#### Work item:
Everything from the line with "rewrite Hl in" to the final line of the records should be reproduced word for word, with both of those lines kept.
..............................
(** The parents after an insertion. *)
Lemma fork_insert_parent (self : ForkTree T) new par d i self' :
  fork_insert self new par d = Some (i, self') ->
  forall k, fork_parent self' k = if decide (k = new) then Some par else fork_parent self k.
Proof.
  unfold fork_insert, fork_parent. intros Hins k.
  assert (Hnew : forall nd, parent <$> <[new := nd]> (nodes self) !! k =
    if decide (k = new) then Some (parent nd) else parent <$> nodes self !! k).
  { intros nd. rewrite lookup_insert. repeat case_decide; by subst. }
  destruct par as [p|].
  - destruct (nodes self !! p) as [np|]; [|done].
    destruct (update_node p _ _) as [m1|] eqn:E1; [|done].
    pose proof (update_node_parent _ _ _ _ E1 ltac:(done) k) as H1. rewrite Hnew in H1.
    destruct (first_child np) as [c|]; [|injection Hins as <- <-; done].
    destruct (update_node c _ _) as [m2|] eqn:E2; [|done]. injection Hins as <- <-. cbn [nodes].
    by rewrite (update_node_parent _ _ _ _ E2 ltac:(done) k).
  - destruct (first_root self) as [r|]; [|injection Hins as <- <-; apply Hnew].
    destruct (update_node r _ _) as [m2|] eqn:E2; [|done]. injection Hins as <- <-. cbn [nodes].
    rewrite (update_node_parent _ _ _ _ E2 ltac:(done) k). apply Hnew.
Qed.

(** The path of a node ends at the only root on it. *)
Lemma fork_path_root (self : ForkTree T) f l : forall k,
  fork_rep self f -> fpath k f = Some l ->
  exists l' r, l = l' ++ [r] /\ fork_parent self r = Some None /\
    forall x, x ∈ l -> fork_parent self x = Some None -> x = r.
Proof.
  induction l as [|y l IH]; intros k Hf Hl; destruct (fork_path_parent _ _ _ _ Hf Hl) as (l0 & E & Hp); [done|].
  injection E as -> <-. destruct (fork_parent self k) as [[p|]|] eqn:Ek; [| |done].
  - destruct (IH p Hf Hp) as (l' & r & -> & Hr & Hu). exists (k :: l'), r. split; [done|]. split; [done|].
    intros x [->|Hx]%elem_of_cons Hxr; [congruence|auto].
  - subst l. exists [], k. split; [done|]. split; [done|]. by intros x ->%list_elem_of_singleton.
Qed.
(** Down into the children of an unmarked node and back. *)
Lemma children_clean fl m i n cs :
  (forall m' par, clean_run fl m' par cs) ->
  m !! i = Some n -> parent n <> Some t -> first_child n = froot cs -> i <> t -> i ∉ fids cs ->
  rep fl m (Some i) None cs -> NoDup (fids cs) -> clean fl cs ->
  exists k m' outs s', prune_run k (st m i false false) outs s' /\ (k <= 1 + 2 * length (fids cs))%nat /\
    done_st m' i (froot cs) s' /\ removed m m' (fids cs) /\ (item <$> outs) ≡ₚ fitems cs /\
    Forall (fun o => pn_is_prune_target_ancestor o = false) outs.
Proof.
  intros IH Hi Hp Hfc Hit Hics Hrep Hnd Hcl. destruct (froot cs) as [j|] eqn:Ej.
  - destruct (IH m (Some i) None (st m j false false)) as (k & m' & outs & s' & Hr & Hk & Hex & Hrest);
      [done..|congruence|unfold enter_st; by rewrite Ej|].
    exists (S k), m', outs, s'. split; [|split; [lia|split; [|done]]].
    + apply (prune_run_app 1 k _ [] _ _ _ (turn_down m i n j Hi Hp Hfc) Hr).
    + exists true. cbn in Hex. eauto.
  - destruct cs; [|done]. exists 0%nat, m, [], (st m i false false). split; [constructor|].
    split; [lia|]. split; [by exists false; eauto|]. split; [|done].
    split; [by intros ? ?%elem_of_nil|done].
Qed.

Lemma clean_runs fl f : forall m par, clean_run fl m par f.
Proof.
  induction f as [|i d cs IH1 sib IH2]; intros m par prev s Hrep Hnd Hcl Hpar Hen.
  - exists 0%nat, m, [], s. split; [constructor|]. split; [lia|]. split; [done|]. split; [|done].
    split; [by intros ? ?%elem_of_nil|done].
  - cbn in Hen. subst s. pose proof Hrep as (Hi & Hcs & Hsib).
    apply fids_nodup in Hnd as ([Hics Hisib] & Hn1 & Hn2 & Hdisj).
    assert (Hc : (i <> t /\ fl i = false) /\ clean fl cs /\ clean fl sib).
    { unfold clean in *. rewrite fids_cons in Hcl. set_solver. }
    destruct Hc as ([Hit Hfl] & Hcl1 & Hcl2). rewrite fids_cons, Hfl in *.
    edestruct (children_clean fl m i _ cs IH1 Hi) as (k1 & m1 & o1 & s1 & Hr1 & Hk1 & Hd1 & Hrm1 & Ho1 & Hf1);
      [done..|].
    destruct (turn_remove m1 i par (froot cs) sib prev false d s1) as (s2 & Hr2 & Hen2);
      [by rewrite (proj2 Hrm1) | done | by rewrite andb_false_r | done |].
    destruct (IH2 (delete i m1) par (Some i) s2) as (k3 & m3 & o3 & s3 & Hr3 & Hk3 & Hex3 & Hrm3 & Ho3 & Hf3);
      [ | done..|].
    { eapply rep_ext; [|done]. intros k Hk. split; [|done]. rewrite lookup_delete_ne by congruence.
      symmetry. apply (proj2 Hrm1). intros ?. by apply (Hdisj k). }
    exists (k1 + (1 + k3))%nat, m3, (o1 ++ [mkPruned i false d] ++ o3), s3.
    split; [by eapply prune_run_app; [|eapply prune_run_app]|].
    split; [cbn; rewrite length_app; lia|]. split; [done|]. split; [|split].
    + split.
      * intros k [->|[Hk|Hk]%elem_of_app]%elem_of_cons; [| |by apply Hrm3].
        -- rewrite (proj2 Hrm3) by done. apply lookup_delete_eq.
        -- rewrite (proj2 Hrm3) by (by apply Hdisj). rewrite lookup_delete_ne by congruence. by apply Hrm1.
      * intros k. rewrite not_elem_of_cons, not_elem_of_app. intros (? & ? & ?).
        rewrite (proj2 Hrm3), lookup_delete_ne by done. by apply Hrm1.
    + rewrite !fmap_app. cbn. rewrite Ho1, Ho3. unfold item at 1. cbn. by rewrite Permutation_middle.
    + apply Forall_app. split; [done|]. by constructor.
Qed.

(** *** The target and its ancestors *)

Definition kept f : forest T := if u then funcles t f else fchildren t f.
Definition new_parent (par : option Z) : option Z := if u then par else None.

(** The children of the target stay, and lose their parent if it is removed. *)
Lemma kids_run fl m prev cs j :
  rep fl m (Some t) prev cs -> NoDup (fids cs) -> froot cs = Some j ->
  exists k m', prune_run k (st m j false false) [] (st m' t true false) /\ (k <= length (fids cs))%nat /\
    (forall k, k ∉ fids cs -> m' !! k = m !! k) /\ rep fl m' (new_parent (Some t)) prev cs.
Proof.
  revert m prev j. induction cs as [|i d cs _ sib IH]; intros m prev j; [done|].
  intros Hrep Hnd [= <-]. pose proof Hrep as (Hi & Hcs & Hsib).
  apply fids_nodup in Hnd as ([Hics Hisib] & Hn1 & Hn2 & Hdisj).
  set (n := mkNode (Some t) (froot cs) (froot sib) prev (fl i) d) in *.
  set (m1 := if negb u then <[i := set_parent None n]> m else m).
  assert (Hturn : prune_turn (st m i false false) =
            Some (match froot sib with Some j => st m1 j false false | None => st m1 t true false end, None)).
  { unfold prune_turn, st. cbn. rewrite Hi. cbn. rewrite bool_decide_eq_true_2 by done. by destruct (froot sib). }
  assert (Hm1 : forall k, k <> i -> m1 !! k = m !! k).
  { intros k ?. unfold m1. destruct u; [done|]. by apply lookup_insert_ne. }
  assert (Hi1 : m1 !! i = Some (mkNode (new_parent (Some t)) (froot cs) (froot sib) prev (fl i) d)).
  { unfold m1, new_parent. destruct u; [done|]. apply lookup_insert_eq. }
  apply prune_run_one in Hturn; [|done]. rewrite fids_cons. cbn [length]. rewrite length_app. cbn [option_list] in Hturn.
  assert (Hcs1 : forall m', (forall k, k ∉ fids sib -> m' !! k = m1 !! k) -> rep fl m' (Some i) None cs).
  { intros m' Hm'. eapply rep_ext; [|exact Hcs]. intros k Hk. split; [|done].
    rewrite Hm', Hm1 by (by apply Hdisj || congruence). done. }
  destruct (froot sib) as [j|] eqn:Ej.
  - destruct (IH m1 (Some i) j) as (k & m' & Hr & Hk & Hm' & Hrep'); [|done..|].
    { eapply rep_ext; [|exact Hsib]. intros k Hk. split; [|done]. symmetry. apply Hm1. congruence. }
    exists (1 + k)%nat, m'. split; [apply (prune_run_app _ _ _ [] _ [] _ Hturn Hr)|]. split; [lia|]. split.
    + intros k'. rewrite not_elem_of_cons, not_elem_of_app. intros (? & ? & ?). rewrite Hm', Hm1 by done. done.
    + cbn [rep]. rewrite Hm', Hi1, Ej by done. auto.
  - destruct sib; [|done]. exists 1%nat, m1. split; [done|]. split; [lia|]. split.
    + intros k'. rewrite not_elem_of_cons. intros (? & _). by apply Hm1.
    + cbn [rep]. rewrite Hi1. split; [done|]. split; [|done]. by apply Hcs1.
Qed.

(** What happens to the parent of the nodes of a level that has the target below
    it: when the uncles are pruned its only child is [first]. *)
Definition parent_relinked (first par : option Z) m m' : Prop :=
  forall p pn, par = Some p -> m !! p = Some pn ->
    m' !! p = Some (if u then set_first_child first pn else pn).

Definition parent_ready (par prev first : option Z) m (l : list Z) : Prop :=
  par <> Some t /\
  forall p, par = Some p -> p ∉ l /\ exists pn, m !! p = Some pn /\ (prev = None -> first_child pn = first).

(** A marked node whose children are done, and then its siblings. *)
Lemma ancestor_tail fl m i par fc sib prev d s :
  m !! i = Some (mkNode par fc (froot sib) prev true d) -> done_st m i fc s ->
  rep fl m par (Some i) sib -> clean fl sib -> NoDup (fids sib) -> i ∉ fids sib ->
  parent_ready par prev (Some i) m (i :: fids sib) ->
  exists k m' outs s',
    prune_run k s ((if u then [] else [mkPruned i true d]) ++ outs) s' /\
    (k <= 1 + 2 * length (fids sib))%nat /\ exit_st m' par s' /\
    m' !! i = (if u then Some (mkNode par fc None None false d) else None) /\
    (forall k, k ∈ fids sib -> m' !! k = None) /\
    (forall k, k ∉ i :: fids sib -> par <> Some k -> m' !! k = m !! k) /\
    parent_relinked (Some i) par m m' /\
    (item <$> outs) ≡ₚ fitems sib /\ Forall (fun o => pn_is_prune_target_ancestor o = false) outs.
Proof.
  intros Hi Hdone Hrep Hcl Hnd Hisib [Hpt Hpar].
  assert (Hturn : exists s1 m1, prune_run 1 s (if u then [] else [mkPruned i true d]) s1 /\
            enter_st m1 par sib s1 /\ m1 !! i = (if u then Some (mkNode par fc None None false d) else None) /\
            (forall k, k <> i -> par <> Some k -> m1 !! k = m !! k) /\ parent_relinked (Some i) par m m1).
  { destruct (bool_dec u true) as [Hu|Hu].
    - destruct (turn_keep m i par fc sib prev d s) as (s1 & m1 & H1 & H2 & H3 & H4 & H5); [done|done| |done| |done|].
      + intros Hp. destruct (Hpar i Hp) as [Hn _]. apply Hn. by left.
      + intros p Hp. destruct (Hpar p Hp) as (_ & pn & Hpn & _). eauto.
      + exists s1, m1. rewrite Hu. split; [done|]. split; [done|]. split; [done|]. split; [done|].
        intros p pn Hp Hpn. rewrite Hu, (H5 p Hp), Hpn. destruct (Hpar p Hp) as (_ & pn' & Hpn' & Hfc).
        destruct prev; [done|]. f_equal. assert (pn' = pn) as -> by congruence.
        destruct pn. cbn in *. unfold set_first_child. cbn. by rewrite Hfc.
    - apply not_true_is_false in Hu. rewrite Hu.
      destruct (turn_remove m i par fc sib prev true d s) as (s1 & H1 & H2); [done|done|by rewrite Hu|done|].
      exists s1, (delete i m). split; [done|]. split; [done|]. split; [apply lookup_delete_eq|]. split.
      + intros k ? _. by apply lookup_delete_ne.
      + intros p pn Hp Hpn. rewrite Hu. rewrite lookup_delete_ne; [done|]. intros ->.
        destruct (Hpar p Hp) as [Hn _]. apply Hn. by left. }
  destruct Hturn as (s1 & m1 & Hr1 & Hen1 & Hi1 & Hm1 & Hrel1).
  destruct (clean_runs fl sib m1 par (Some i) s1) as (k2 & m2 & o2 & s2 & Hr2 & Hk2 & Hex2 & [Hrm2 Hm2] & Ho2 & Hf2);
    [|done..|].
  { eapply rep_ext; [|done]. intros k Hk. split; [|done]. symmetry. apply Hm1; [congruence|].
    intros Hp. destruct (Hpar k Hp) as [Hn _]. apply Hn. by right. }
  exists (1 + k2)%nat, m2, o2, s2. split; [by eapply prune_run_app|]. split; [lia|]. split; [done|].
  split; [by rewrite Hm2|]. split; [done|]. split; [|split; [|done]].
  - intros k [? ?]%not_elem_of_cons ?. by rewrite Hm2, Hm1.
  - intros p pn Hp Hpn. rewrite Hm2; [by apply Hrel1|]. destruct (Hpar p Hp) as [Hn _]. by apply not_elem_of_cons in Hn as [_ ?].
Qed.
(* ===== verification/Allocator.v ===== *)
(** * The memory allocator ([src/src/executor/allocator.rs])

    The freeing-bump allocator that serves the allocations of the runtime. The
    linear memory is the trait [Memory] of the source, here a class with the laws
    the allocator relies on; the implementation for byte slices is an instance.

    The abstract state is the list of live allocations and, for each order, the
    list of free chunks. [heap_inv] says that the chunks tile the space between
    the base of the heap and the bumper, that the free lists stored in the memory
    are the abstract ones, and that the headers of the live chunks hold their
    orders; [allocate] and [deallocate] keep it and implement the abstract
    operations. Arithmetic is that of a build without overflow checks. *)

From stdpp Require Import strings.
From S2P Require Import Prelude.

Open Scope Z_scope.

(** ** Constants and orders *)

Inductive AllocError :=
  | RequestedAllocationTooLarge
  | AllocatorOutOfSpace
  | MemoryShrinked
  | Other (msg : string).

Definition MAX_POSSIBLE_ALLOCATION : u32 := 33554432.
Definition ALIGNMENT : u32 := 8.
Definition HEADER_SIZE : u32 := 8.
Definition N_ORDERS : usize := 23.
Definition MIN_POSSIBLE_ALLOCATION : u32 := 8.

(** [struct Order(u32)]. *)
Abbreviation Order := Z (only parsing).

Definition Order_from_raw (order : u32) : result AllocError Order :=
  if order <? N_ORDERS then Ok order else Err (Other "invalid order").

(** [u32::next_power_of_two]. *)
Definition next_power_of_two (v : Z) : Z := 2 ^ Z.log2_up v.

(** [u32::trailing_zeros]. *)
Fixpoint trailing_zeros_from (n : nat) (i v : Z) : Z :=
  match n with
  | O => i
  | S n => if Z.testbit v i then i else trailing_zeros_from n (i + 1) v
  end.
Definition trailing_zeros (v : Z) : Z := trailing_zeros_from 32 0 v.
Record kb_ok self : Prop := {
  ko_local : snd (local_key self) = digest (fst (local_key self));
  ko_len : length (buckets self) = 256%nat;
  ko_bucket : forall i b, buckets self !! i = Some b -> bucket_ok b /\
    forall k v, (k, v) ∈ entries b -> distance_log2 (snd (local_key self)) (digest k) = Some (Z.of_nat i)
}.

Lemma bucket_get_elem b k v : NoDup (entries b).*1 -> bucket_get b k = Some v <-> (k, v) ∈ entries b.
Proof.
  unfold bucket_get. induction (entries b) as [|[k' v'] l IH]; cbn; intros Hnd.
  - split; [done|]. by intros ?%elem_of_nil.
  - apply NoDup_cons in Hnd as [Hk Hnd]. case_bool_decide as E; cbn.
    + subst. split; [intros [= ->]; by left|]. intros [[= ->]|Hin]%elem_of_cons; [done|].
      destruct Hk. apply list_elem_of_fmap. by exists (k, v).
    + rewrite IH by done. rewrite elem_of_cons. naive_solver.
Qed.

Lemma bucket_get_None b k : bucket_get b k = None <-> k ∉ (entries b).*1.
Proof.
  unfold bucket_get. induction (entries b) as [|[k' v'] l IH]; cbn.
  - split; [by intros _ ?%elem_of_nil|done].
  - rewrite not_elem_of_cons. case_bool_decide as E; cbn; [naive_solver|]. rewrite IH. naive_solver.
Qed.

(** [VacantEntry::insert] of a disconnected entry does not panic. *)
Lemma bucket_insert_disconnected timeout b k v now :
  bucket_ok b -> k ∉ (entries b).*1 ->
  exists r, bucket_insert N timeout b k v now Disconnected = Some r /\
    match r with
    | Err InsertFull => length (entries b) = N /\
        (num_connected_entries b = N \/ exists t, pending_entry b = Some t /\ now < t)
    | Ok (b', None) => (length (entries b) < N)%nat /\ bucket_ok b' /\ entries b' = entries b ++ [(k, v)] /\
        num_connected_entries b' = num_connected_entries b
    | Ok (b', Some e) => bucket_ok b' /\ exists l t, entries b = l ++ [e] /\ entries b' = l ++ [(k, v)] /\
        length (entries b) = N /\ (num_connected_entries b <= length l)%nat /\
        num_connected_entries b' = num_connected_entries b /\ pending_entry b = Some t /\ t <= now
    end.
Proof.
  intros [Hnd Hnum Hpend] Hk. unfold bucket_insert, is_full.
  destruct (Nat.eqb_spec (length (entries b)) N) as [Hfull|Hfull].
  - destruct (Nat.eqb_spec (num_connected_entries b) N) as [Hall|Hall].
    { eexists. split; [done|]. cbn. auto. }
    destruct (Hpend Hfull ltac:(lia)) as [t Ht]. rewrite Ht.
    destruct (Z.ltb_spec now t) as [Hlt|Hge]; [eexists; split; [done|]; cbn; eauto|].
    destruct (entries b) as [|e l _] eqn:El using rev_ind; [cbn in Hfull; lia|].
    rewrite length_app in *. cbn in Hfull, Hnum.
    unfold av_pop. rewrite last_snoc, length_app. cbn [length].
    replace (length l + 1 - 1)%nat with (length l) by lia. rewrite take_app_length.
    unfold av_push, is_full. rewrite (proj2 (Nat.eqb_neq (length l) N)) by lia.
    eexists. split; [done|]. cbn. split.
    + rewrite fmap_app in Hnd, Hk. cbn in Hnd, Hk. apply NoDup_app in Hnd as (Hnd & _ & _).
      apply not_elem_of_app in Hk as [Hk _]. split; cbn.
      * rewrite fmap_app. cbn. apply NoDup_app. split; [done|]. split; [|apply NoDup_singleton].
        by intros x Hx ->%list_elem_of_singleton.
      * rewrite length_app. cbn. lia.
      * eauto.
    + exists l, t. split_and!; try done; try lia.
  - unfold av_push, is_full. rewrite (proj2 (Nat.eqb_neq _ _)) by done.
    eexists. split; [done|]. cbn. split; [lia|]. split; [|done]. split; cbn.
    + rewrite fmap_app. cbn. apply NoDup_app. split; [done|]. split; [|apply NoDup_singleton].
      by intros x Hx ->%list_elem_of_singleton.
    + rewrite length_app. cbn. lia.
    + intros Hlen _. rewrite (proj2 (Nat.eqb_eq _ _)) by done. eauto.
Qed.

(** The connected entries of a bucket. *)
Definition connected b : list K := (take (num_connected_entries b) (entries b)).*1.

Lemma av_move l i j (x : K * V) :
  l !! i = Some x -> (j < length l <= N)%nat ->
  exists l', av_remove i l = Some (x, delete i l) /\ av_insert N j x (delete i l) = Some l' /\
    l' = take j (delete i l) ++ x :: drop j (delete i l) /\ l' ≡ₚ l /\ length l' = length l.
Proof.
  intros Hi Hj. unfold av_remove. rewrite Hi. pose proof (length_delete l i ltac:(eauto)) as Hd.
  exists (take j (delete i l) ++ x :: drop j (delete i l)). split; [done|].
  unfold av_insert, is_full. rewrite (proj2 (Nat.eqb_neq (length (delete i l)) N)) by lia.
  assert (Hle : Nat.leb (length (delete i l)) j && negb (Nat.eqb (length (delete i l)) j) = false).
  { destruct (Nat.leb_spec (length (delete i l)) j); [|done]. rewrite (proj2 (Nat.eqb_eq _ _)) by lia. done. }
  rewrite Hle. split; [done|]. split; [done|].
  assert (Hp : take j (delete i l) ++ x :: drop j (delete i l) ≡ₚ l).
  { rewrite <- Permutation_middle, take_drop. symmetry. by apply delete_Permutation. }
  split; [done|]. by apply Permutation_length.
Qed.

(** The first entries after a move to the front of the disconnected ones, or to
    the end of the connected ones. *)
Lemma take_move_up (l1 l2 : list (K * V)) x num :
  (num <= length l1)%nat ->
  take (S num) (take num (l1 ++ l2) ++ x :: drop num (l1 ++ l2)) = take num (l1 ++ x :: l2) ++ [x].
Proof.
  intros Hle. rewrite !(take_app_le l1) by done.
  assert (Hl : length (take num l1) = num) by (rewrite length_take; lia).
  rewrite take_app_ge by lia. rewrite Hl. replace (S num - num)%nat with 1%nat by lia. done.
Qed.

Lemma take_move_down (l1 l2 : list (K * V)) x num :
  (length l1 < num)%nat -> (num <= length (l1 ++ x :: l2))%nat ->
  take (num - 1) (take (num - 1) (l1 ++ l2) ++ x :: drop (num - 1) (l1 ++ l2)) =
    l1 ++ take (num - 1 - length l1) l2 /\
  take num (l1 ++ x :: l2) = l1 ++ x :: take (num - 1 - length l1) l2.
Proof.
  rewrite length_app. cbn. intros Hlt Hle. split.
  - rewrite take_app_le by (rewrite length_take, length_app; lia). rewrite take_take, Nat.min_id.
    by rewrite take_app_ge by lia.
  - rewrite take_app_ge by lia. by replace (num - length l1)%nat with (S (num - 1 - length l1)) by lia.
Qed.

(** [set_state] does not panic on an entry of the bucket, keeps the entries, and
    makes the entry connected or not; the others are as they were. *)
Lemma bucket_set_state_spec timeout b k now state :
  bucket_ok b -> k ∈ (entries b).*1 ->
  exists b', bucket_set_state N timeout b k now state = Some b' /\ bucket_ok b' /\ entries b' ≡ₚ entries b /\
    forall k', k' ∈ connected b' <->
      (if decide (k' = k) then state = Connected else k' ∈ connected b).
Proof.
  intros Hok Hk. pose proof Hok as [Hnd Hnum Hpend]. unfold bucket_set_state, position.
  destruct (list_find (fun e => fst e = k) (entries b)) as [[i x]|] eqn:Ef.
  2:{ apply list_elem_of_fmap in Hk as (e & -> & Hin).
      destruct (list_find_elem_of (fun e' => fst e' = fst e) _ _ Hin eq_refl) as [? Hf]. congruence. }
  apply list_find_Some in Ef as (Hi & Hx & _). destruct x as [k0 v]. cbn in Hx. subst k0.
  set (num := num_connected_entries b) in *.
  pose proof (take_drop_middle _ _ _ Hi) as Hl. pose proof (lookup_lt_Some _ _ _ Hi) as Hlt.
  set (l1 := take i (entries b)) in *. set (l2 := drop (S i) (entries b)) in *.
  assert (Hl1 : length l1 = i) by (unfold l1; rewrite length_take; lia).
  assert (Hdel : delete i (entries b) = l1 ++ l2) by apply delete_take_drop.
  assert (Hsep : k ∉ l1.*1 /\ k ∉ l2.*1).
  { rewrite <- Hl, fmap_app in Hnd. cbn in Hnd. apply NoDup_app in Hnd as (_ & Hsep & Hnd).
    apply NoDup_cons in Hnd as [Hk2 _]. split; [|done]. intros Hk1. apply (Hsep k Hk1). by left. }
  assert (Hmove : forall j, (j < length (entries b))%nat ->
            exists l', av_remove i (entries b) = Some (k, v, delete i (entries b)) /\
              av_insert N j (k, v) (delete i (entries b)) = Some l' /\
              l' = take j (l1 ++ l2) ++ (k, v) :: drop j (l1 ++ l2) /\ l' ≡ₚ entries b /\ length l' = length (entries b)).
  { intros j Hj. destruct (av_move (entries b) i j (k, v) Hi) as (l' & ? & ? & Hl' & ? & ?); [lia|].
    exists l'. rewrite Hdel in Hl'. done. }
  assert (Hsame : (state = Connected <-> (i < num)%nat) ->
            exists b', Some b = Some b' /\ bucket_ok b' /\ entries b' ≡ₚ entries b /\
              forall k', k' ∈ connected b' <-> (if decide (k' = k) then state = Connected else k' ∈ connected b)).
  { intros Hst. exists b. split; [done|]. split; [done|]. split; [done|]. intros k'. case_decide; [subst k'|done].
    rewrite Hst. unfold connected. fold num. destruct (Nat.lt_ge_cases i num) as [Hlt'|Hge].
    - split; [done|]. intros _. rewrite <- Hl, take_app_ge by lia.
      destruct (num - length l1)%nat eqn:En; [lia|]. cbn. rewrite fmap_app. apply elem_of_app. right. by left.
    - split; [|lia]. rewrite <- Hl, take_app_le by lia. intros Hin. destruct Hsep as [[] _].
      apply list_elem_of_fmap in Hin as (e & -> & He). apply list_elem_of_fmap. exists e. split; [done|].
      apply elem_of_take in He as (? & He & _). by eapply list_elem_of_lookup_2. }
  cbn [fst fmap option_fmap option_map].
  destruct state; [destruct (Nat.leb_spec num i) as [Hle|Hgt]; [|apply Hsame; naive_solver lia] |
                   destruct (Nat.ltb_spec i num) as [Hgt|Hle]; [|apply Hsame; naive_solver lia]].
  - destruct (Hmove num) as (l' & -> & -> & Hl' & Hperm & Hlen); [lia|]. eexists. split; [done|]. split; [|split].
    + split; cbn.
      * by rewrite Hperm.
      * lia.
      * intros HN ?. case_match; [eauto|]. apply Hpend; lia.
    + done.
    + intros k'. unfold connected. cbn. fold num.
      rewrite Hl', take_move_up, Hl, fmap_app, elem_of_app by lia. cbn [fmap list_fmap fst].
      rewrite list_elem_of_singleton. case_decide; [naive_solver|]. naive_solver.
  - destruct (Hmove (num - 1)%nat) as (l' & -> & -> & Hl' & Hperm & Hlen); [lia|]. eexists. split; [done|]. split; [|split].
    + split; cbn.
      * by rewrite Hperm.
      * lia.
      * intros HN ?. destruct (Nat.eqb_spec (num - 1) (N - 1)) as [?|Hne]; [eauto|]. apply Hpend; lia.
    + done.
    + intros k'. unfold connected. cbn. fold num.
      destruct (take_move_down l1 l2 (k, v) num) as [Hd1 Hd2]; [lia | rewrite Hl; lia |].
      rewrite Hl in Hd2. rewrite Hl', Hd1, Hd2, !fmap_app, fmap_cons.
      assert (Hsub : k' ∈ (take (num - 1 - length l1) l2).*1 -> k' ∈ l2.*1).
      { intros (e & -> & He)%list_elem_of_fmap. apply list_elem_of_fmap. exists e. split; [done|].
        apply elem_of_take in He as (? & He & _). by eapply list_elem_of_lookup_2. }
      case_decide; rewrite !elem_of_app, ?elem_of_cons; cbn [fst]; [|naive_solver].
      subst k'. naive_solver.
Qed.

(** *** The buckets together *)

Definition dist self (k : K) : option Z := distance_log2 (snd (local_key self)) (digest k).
..............................
#### Problem solution:
      rewrite Hl in Hd2. rewrite Hl', Hd1, Hd2, !fmap_app, fmap_cons.
      assert (Hsub : k' ∈ (take (num - 1 - length l1) l2).*1 -> k' ∈ l2.*1).
      { intros (e & -> & He)%list_elem_of_fmap. apply list_elem_of_fmap. exists e. split; [done|].
        apply elem_of_take in He as (? & He & _). by eapply list_elem_of_lookup_2. }
      case_decide; rewrite !elem_of_app, ?elem_of_cons; cbn [fst]; [|naive_solver].
      subst k'. naive_solver.
Qed.

(** *** The buckets together *)

Definition dist self (k : K) : option Z := distance_log2 (snd (local_key self)) (digest k).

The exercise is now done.